In this example, it is important that the runtime is configured to be a multi_thread runtime. If you change it to be a current_thread runtime, you will find that the time consuming task finishes before any of the background tasks start. This is because background tasks spawned on a current_thread runtime will only execute during calls to block_on as the runtime otherwise doesn't have anywhere to run them.

The example waits for the spawned tasks to finish by calling block_on on the JoinHandle returned by the call to spawn, but this isn't the only way to do it. Here are some alternatives:

  • Use a message passing channel such as tokio::sync::mpsc.
  • Modify a shared value protected by e.g. a Mutex. This can be a good approach for a progress bar in a GUI, where the GUI reads the shared value every frame.

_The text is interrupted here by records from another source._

(** The error of line 85. *)
Definition attach_failed (app_name : string) (e : exn) : exn :=
  mkExn RuntimeError
    ("Failed to start/attach to " ++ app_name ++ ": " ++ exc_str e)%string.

(** [attach_office] (lines 75-85): the running instance, else a launched
    one made visible. *)
Definition attach_office (d : desktop) (app_name : string)
           (cs : list call) : result application * list call :=
  let progid := (app_name ++ ".Application")%string in
  let cs1 := cs ++ [GetActiveObject progid] in
  match active_object d progid with
  | Ok a => (Ok a, cs1)
  | Raise _ =>
      let cs2 := cs1 ++ [EnsureDispatch progid] in
      match ensure_dispatch d progid with
      | Raise e => (Raise (attach_failed app_name e), cs2)
      | Ok a =>
          let cs3 := cs2 ++ [SetVisible progid] in
          match show d a with
          | Some e => (Raise (attach_failed app_name e), cs3)
          | None => (Ok (mkApp (app_instance a) true), cs3)
          end
      end
  end.

(** The errors of lines 139-142 and 151-153. *)
Definition workbook_failed (e : exn) : exn :=
  mkExn RuntimeError
    ("Failed to open workbook. If it's on SharePoint/OneDrive, "
       ++ "sync locally or ensure Office is authenticated. "
       ++ exc_str e)%string.

Definition presentation_failed (e : exn) : exn :=
  mkExn RuntimeError
    ("Failed to open PowerPoint file. Ensure path/URL is reachable by PowerPoint: "
       ++ exc_str e)%string.

Definition sheet_name : string := "Info_Tags_PLC30_FCO8".
(** C5, as amended, on [capHost]: the token endpoint is answered with status
    404, the key with a body of 4 bytes, the email with a body of 3. *)
Lemma readURL_outcomes_witness :
  fst (readURL (RT := capHost) metadataToken capClient (Some metadataHeader) []) =
    ("", Some (HTTPError 404 metadataToken)) /\
  fst (readURL (RT := capHost) dockerConfigKey capClient (Some metadataHeader) []) =
    ("", Some errReadLimit) /\
  fst (readURL (RT := capHost) metadataEmail capClient (Some metadataHeader) []) =
    ("e@x", None).
Proof.
  split; [|split].
  - destruct (@readURL_outcomes capHost metadataToken capClient (Some metadataHeader) [])
      as [_ H].
    destruct (H eq_refl) as [_ Hresp].
    destruct (Hresp (mkResponse 404 (mkBody "" None)) eq_refl) as [Hstatus _].
    apply Hstatus. discriminate.
  - destruct (@readURL_outcomes capHost dockerConfigKey capClient (Some metadataHeader) [])
      as [_ H].
    destruct (H eq_refl) as [_ Hresp].
    destruct (Hresp (mkResponse 200 (mkBody "abcd" None)) eq_refl) as (_ & Hlimit & _).
    apply Hlimit; [reflexivity|vm_compute; discriminate].
  - destruct (@readURL_outcomes capHost metadataEmail capClient (Some metadataHeader) [])
      as [_ H].
    destruct (H eq_refl) as [_ Hresp].
    destruct (Hresp (mkResponse 200 (mkBody "e@x" None)) eq_refl) as (_ & _ & _ & Hbody).
    apply Hbody; [reflexivity|vm_compute; reflexivity|reflexivity].
Defined.

(** C10 on [capHost]: the email of 3 bytes is returned and is below the cap
    of 4; the key of 4 bytes is refused. *)
Lemma readURL_below_cap_witness :
  (Z.of_nat (String.length "e@x") < maxReadLength (Runtime := capHost))%Z /\
  fst (readURL (RT := capHost) dockerConfigKey capClient (Some metadataHeader) []) =
    ("", Some errReadLimit) /\
  fst (readURL (RT := capHost) metadataEmail capClient (Some metadataHeader) []) =
    ("e@x", None).
Proof.
  split; [|split].
  - apply (proj1 (@readURL_below_cap capHost metadataEmail capClient
                    (Some metadataHeader) []) "e@x" [metadataRequest metadataEmail]).
    vm_compute. reflexivity.
  - apply (proj1 (proj2 (@readURL_below_cap capHost dockerConfigKey capClient
                           (Some metadataHeader) []))
                 (mkResponse 200 (mkBody "abcd" None))); reflexivity.
  - apply (proj2 (proj2 (@readURL_below_cap capHost metadataEmail capClient
                           (Some metadataHeader) []))
                 (mkResponse 200 (mkBody "e@x" None))); reflexivity.
Defined.

(** C6 on [httpxHost].  The URL key holds a URL whose scheme is [httpx],
    which is neither [http] nor [https] but starts with [http]; the client
    refuses the request for it, and the provider returns the nil map. *)
Lemma ProvideDockerConfigURLKey_refused_nil_witness :
  strings_HasPrefix httpxURL "http://" = false /\
  strings_HasPrefix httpxURL "https://" = false /\
  Do httpxClient [metadataRequest dockerConfigURLKey] (mkRequest "GET" httpxURL ∅) =
    inr (externalError ("unsupported protocol scheme " ++ quoted "httpx")) /\
  ProvideDockerConfigURLKey (RT := httpxHost) "img" [] =
    (None, [mkRequest "GET" httpxURL ∅; metadataRequest dockerConfigURLKey]).
Proof.
  split; [reflexivity|]. split; [reflexivity|]. split; [vm_compute; reflexivity|].
  destruct (@ProvideDockerConfigURLKey_refused_nil httpxHost "img" httpxURL []
              [metadataRequest dockerConfigURLKey]) as [_ Hrefused].
  - vm_compute. reflexivity.
  - apply (Hrefused eq_refl eq_refl
             (externalError ("unsupported protocol scheme " ++ quoted "httpx"))).
    vm_compute. reflexivity.
Defined.

(** The gate on [bucketHost], whose URL does not start with [http] (nothing
    is fetched, the map is empty), and on [gceHost], whose URL does (one
    request, without header). *)
Lemma ProvideDockerConfigURLKey_fetches_witness :
  ProvideDockerConfigURLKey (RT := bucketHost) "img" [] =
    (Some ∅, [metadataRequest dockerConfigURLKey]) /\
  snd (ProvideDockerConfigURLKey (RT := gceHost) "img" []) =
    [mkRequest "GET" "http://config.example/dockercfg" ∅;
     metadataRequest dockerConfigURLKey].
Proof.
  split.
  - destruct (@ProvideDockerConfigURLKey_fetches bucketHost "img" "gs://bucket/dockercfg"
                [] [metadataRequest dockerConfigURLKey]) as [Hno _].
    + vm_compute. reflexivity.
    + apply Hno. reflexivity.
  - destruct (@ProvideDockerConfigURLKey_fetches gceHost "img"
                "http://config.example/dockercfg"
                [] [metadataRequest dockerConfigURLKey]) as (_ & Hyes & _).
    + vm_compute. reflexivity.
    + destruct (Hyes eq_refl) as (_ & Hsent & _). apply Hsent. reflexivity.
Defined.

(** C7 on the reference hosts: a Linux VM and a Windows VM are recognised,
    a machine without the product name file is not. *)
Lemma OnGCEVM_iff_witness :
  OnGCEVM (RT := gceHost) = true /\
  OnGCEVM (RT := windowsHost) = true /\
  OnGCEVM (RT := otherHost) = false.
Proof.
  split; [|split].
  - destruct (@OnGCEVM_iff gceHost) as [Hposix _].
    destruct (Hposix ltac:(discriminate)) as [Hiff _].
    apply Hiff. exists ("Google Compute Engine" ++ LF).
    split; [reflexivity|]. right. vm_compute. reflexivity.
  - destruct (@OnGCEVM_iff windowsHost) as [_ Hwin].
    destruct (Hwin eq_refl) as [Hiff _].
    apply Hiff. eexists _, _, _.
    split; [reflexivity|]. split; [vm_compute; reflexivity|]. right. reflexivity.
  - destruct (@OnGCEVM_iff otherHost) as [Hposix _].
    destruct (Hposix ltac:(discriminate)) as [_ Hfail].
    apply (Hfail "" (externalError "open: no such file or directory")). reflexivity.
Defined.
(** * Ledger service: the transaction manager over its storage client

    A shallow embedding of [internal/transactionmanager/transaction.go]:
    the manager's four operations, written over an arbitrary storage client
    (the manager only holds a reference to one), and a model of the store
    behind that client, built from the persisted schema and the repository
    contracts. *)

From Stdlib Require Import ZArith QArith Qpower Lia String Ascii List.
From stdpp Require Import base option list gmap strings.

Local Open Scope Z_scope.

(** ** Values the manager handles *)

(** [uuid.UUID] is a 16-byte array; it is read here as the 128-bit number the
    bytes spell, [uuid.Nil] being 0. *)
Abbreviation UUID := N.

Module uuid.
Definition Nil : UUID := 0%N.
End uuid.

(** [time.Time], as an instant counted from the zero time. *)
Definition Time : Type := Z.

(** [context.Context]: the manager never inspects it and hands it on to the
    storage client as it received it. *)
Record Context : Type := { deadline : option Z; cancelled : bool }.

Module context.
Definition Background : Context := {| deadline := None; cancelled := false |}.
End context.

(** [github.com/shopspring/decimal]: a decimal is [value * 10 ^ exp], with
    an arbitrary-precision [value] and an [int32] exponent, whose range plays
    no part here.  A nil [value] (the zero [Decimal{}]) reads as 0. *)
Module decimal.

Record Decimal : Type := { value : Z; exp : Z }.

Definition New (v e : Z) : Decimal := {| value := v; exp := e |}.

(** [Decimal{}] *)
Definition zero_value : Decimal := New 0 0.

(** [decimal.NewFromFloat(0)], which is [New(0, 0)]. *)
Definition NewFromFloat_0 : Decimal := New 0 0.

(** [d.Sign()]: -1, 0 or 1 with the sign of [value]. *)
Definition Sign (d : Decimal) : Z := Z.sgn (value d).

(** [d.IsPositive()] is [d.Sign() == 1]. *)
Definition IsPositive (d : Decimal) : bool := Sign d =? 1.

(** [d.rescale(e)] for [e <= exp d]: the same number at the finer exponent. *)
Definition rescale (d : Decimal) (e : Z) : Decimal :=
  {| value := value d * 10 ^ (exp d - e); exp := e |}.

(** [d.Add(d2)]: both operands are brought to the smaller exponent and the
    values are added. *)
Definition Add (d d2 : Decimal) : Decimal :=
  let e := Z.min (exp d) (exp d2) in
  {| value := value (rescale d e) + value (rescale d2 e); exp := e |}.

(** The rational number a decimal stands for. *)
Definition toQ (d : Decimal) : Q := (inject_Z (value d) * 10 ^ exp d)%Q.

(** [x.Cmp(y)] of [math/big]: -1, 0 or 1. *)
Definition big_Cmp (x y : Z) : Z :=
  match x ?= y with Lt => -1 | Eq => 0 | Gt => 1 end.

(** [d.Cmp(d2)]: the values are compared as they are when the exponents
    agree, and at the smaller exponent otherwise. *)
Definition Cmp (d d2 : Decimal) : Z :=
  if exp d =? exp d2 then big_Cmp (value d) (value d2)
  else
    let e := Z.min (exp d) (exp d2) in
    big_Cmp (value (rescale d e)) (value (rescale d2 e)).

(** [d.Equal(d2)] is [d.Cmp(d2) == 0]. *)
Definition Equal (d d2 : Decimal) : bool := Cmp d d2 =? 0.

End decimal.

Abbreviation Decimal := decimal.Decimal.

(** ** [strings.Contains] *)

Module strings.

Fixpoint HasPrefix (s prefix : string) : bool :=
  match prefix, s with
  | EmptyString, _ => true
  | String c p, String d r => if Ascii.eqb c d then HasPrefix r p else false
  | String _ _, EmptyString => false
  end.

Fixpoint Contains (s substr : string) : bool :=
  if HasPrefix s substr then true
  else match s with
       | EmptyString => false
       | String _ r => Contains r substr
       end.

End strings.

The spawn method is also available on the Handle type. The Handle type can be cloned to get many handles to a runtime, and each Handle can be used to spawn new tasks on the runtime.

Sending messages

The third technique is to spawn a runtime and use message passing to communicate with it. This involves a bit more boilerplate than the other two approaches, but it is the most flexible approach. You can find a basic example below:

use tokio::runtime::Builder;
use tokio::sync::mpsc;

pub struct Task {
    name: String,
    // info that describes the task
}

async fn handle_task(task: Task) {
    println!("Got task {}", task.name);
}

#[derive(Clone)]
pub struct TaskSpawner {
    spawn: mpsc::Sender<Task>,
}

impl TaskSpawner {
    pub fn new() -> TaskSpawner {
        // Set up a channel for communicating.
        let (send, mut recv) = mpsc::channel(16);

        // Build the runtime for the new thread.
        //
        // The runtime is created before spawning the thread
        // to more cleanly forward errors if the `unwrap()`
        // panics.
        let rt = Builder::new_current_thread()
            .enable_all()
            .build()
            .unwrap();

        std::thread::spawn(move || {
            rt.block_on(async move {
                while let Some(task) = recv.recv().await {
                    tokio::spawn(handle_task(task));
                }

                // Once all senders have gone out of scope,
                // the `.recv()` call returns None and it will
                // exit from the while loop and shut down the
                // thread.
            });
        });

        TaskSpawner {
            spawn: send,
        }
    }

    pub fn spawn_task(&self, task: Task) {
        match self.spawn.blocking_send(task) {
            Ok(()) => {},
            Err(_) => panic!("The shared runtime has shut down."),
        }
    }
}

This example could be configured in many ways. For instance, you could use a Semaphore to limit the number of active tasks, or you could use a channel in the opposite direction to send a response to the spawner. When you spawn a runtime in this way, it is a type of actor.